Он стал задирать ей рубаху, пытаясь спустить шальвары. Девчонка завизжала, приседая и зажимаясь, Иван тоже завизжал, кинулся на торговца, ударил его что было сил в брюхо. Кругом смеялись.
Дядька схватил Ивана, оттащил в сторону. Обоих било дрожью.
– Убью его! – рвался Иван.
– Ты что, княжич! Ты с ума сошёл? Чем ты его убьёшь? Ты где находишься-то? Это рабынька его. Выкупать надо. Господи, где у меня кошель-то был? Сорвали, что ли, в свалке? Княжич, кошель-то я потерял!

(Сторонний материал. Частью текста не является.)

(** C6.  With a valid bus interface, [updateDeviceProperties] asks the
    adapter for every attribute again, one query each, in program order,
    and the device it returns holds the answers (the path and the handle
    are kept, [dev] is the last segment of the path).  It emits
    [mediaChanged], [mountpointChanged] and [nameChanged], each with the
    device path and the value just fetched, exactly for those of
    media-present, mount point and name whose fetched value differs from
    the previous one; it emits each at most once and emits nothing else,
    whatever the answers for the other attributes. *)
Theorem updateDeviceProperties_emits_changes (d : Device.t) (w : W) :
  uDisks2.isValid (Device.dbus d) w = true ->
  let '(drive', w1) := uDisks2.getDrivePath (Device.path d) w in
  let '(name', w2) := uDisks2.getDeviceName drive' w1 in
  let '(isRemovable', w3) := uDisks2.isRemovable drive' w2 in
  let '(mountpoint', w4) := uDisks2.getMountPoint (Device.path d) w3 in
  let '(filesystem', w5) := uDisks2.getFileSystem (Device.path d) w4 in
  let '(isOptical', w6) := uDisks2.isOptical drive' w5 in
  let '(hasMedia', w7) := uDisks2.hasMedia drive' w6 in
  let '(dataTracks', w8) := uDisks2.opticalDataTracks drive' w7 in
  let '(audioTracks', w9) := uDisks2.opticalAudioTracks drive' w8 in
  let '(isBlankDisc', w10) := uDisks2.opticalMediaIsBlank drive' w9 in
  let '(hasPartition', w11) := uDisks2.hasPartition (Device.path d) w10 in
  let '(d', w', tr) := Device.updateDeviceProperties d w in
  d' = {| Device.name := name';
          Device.path := Device.path d;
          Device.dev := takeLast (split "/" (Device.path d));
          Device.drive := drive';
          Device.mountpoint := mountpoint';
          Device.filesystem := filesystem';
          Device.isOptical := isOptical';
          Device.isRemovable := isRemovable';
          Device.hasMedia := hasMedia';
          Device.opticalDataTracks := dataTracks';
          Device.opticalAudioTracks := audioTracks';
          Device.isBlankDisc := isBlankDisc';
          Device.hasPartition := hasPartition';
          Device.dbus := Device.dbus d |}
  /\ w' = w11
  /\ Device.requests tr = queries (Device.path d) drive'
  /\ (forall p b,
        Device.mediaChanged p b ∈ Device.signals tr <->
        p = Device.path d /\ b = hasMedia'
        /\ Device.hasMedia d <> hasMedia')
  /\ (forall p m,
        Device.mountpointChanged p m ∈ Device.signals tr <->
        p = Device.path d /\ m = mountpoint'
        /\ Device.mountpoint d <> mountpoint')
  /\ (forall p n,
        Device.nameChanged p n ∈ Device.signals tr <->
        p = Device.path d /\ n = name'
        /\ Device.name d <> name')
  /\ (forall p e, Device.errorMessage p e ∉ Device.signals tr)
  /\ NoDup (Device.signals tr).
Proof.
  intros H. generalize (updateDeviceProperties_fetched d w H).
  destruct (uDisks2.getDrivePath (Device.path d) w) as [drive' w1].
  destruct (uDisks2.getDeviceName drive' w1) as [name' w2].
  destruct (uDisks2.isRemovable drive' w2) as [isRemovable' w3].
  destruct (uDisks2.getMountPoint (Device.path d) w3) as [mountpoint' w4].
  destruct (uDisks2.getFileSystem (Device.path d) w4) as [filesystem' w5].
  destruct (uDisks2.isOptical drive' w5) as [isOptical' w6].
  destruct (uDisks2.hasMedia drive' w6) as [hasMedia' w7].
  destruct (uDisks2.opticalDataTracks drive' w7) as [dataTracks' w8].
  destruct (uDisks2.opticalAudioTracks drive' w8) as [audioTracks' w9].
  destruct (uDisks2.opticalMediaIsBlank drive' w9) as [isBlankDisc' w10].
  destruct (uDisks2.hasPartition (Device.path d) w10)
    as [hasPartition' w11].
  cbv zeta. intros ->.
  rewrite requests_app, requests_calls, requests_emits, app_nil_r.
  rewrite signals_app, signals_calls, signals_emits. cbn [app].
  split; [reflexivity|]. split; [reflexivity|]. split; [reflexivity|].
  split; [intros p b; apply changes_media|].
  split; [intros p m; apply changes_mountpoint|].
  split; [intros p n; apply changes_name|].
  split; [|apply changes_NoDup].
  intros p e Hin. apply changes_no_error in Hin. discriminate.
Qed.

(** Whatever the state of the handle, a refresh keeps the path and the
    handle of the device, reports no error, speaks of this device only,
    asks for no ejection, and asks for the drive of this path only. *)
Lemma updateDeviceProperties_trace (d : Device.t) (w : W) :
  let '(d', _, tr) := Device.updateDeviceProperties d w in
  Device.path d' = Device.path d
  /\ Device.dbus d' = Device.dbus d
  /\ (forall s, s ∈ Device.signals tr ->
        Device.isError s = false /\ Device.signalPath s = Device.path d)
  /\ (forall r, r ∈ Device.requests tr -> Device.isEject r = false)
  /\ (forall q, uDisks2.GetDrivePath q ∈ Device.requests tr ->
        q = Device.path d).
Proof.
  destruct (uDisks2.isValid (Device.dbus d) w) eqn:H.
  - destruct (updateDeviceProperties_valid d w H)
      as (d' & w' & -> & Hp & Hd).
    rewrite requests_app, requests_calls, requests_emits, app_nil_r.
    rewrite signals_app, signals_calls, signals_emits. cbn [app].
    repeat split; auto.
    + eapply changes_no_error; eauto.
    + rewrite <- Hp. eapply changes_path; eauto.
    + intros r. apply queries_no_eject.
    + intros q. unfold queries. rewrite !elem_of_cons, elem_of_nil.
      intuition congruence.
  - rewrite (updateDeviceProperties_invalid d w H). cbn.
    split; [reflexivity|]. split; [reflexivity|].
    split; [|split]; intros ? Hin; apply elem_of_nil in Hin;
      contradiction.
Qed.

Lemma updateDeviceProperties_no_error (d : Device.t) (w : W)
    (p e : string) :
  Device.errorMessage p e ∉ Device.signals
                              (Device.updateDeviceProperties d w).2.
Proof.
  pose proof (updateDeviceProperties_trace d w) as H.
  destruct (Device.updateDeviceProperties d w) as [[d' w'] tr].
  destruct H as (_ & _ & H & _). intros Hin.
  apply H in Hin as [Hin _]. discriminate.
Qed.

(** C7.  [mount] does nothing (no helper call, no signal, device and
    world unchanged) when the handle is invalid or the mount point is
    not empty.  Otherwise it asks the adapter to mount; with a non-empty
    reply it emits [errorMessage (path, reply)] and stops there, with an
    empty reply it goes on with a refresh. *)
Theorem mount_effect (d : Device.t) (w : W) :
  (uDisks2.isValid (Device.dbus d) w = false
   \/ Device.mountpoint d <> EmptyString ->
   Device.mount d w = (d, w, []))
  /\ (uDisks2.isValid (Device.dbus d) w = true ->
      Device.mountpoint d = EmptyString ->
      let '(reply, w1) := uDisks2.mountDevice (Device.path d) w in
      (reply <> EmptyString ->
       Device.mount d w
       = (d, w1, [Device.Call (uDisks2.MountDevice (Device.path d));
                  Device.Emit (Device.errorMessage (Device.path d) reply)]))
      /\ (reply = EmptyString ->
          Device.mount d w
          = let '(d', w2, tr) := Device.updateDeviceProperties d w1 in
            (d', w2,
             Device.Call (uDisks2.MountDevice (Device.path d)) :: tr))).
Proof.
  unfold Device.mount. io_unfold. split.
  - intros [H|H].
    + rewrite H. reflexivity.
    + apply isEmpty_false in H. rewrite H.
      destruct (uDisks2.isValid _ _); reflexivity.
  - intros H Hm. rewrite H, Hm. cbn.
    destruct (uDisks2.mountDevice (Device.path d) w) as [reply w1].
    split; intros Hr.
    + apply isEmpty_false in Hr. rewrite Hr. reflexivity.
    + subst reply. cbn.
      destruct (Device.updateDeviceProperties d w1) as [[d' w2] tr].
      reflexivity.
Qed.


(** [eject] behind a valid handle, step by step; the guarded fallback
    message of line 61 has dropped out. *)
Lemma eject_valid (d : Device.t) (w : W) :
  uDisks2.isValid (Device.dbus d) w = true ->
  Device.eject d w
  = let '(reply, w1) := uDisks2.ejectDevice (Device.drive d) w in
    let '(d1, w2, tr1) := Device.updateDeviceProperties d w1 in
    (d1, w2,
     Device.Call (uDisks2.EjectDevice (Device.drive d))
     :: tr1 ++ match reply with
               | EmptyString => []
               | _ => [Device.Emit (Device.errorMessage (Device.path d1)
                                      reply)]
               end).
Proof.
  intros H. unfold Device.eject. io_unfold. rewrite H. cbn.
  destruct (uDisks2.ejectDevice (Device.drive d) w) as [reply w1].
  destruct (Device.updateDeviceProperties d w1) as [[d1 w2] tr1].
  destruct reply; cbn; rewrite ?app_nil_r; reflexivity.
Qed.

Иванчик выхватил из-за пазухи кизичку – маленький кожаный мешочек, туто набитый серебром. Маменька на прощание дала.
– Беги скорей, дядька! Бери девчонку! Иль я ему глаза вырву!
– Яйца бы ему вырвать! – пробормотал Иван Михайлович, убегая с серебром.
Он привёл её с обрывком верёвки на вспухшем запястье, вспотевшую и тоже дрожащую. Её жёлтые в белую полоску шальвары были мокры до щиколоток. В руке она держала его пустой мешочек.
– Обсикалась со страху, – прошептал дядька на ухо Ивану. – Не подавай виду. И мешочек не отымай, пусть успокоится. Это ей как игрушка. Пошли скорей отсюдова.
Кизичку было жалко, маменька вышила там шёлковой нитью зелёной «Ива». Ну, да ладно. Живой человек дороже.
– Тебя звать как? – спросил Иван Михайлович, пытаясь собрать её всклокоченные космы в пучок.
– Макрида, – всхлипнула девчонка.
– Мамка есть?
– Не знаю.
– А батька был?
– Не знаю ничего, меня купец кормил и везде трогал. А теперь ты будешь, да?
– Дура! – сказал побагровевший Иван Михайлович.
– Дядька! – закричал в это время счастливым голосом княжич. – Я твой кошель нашёл! Он у тебя на заду висит. Пояс-то съехал! Вот он!
На радостях, что нашлась пропажа, Иван Михайлович купил всем по лепёшке с поджаренным мясом у выхода с базара.
...Так они явились на своё подворье, с прибылью предстали пред очи великого князя.
– Вот сынок твой рабыньку русскую выкупил.
– Я сам сегодня на невольничьем рынке десятерых выкупил, – печально сказал Иван Данилович. – Завтра ещё пойду.
– Разголубчик мой милый, Иван Иванович, хорошо ты поступил, – одобрил княжича владыка. – Дай благословлю тебя, милостивец. Приобретай добродетель, пока есть время.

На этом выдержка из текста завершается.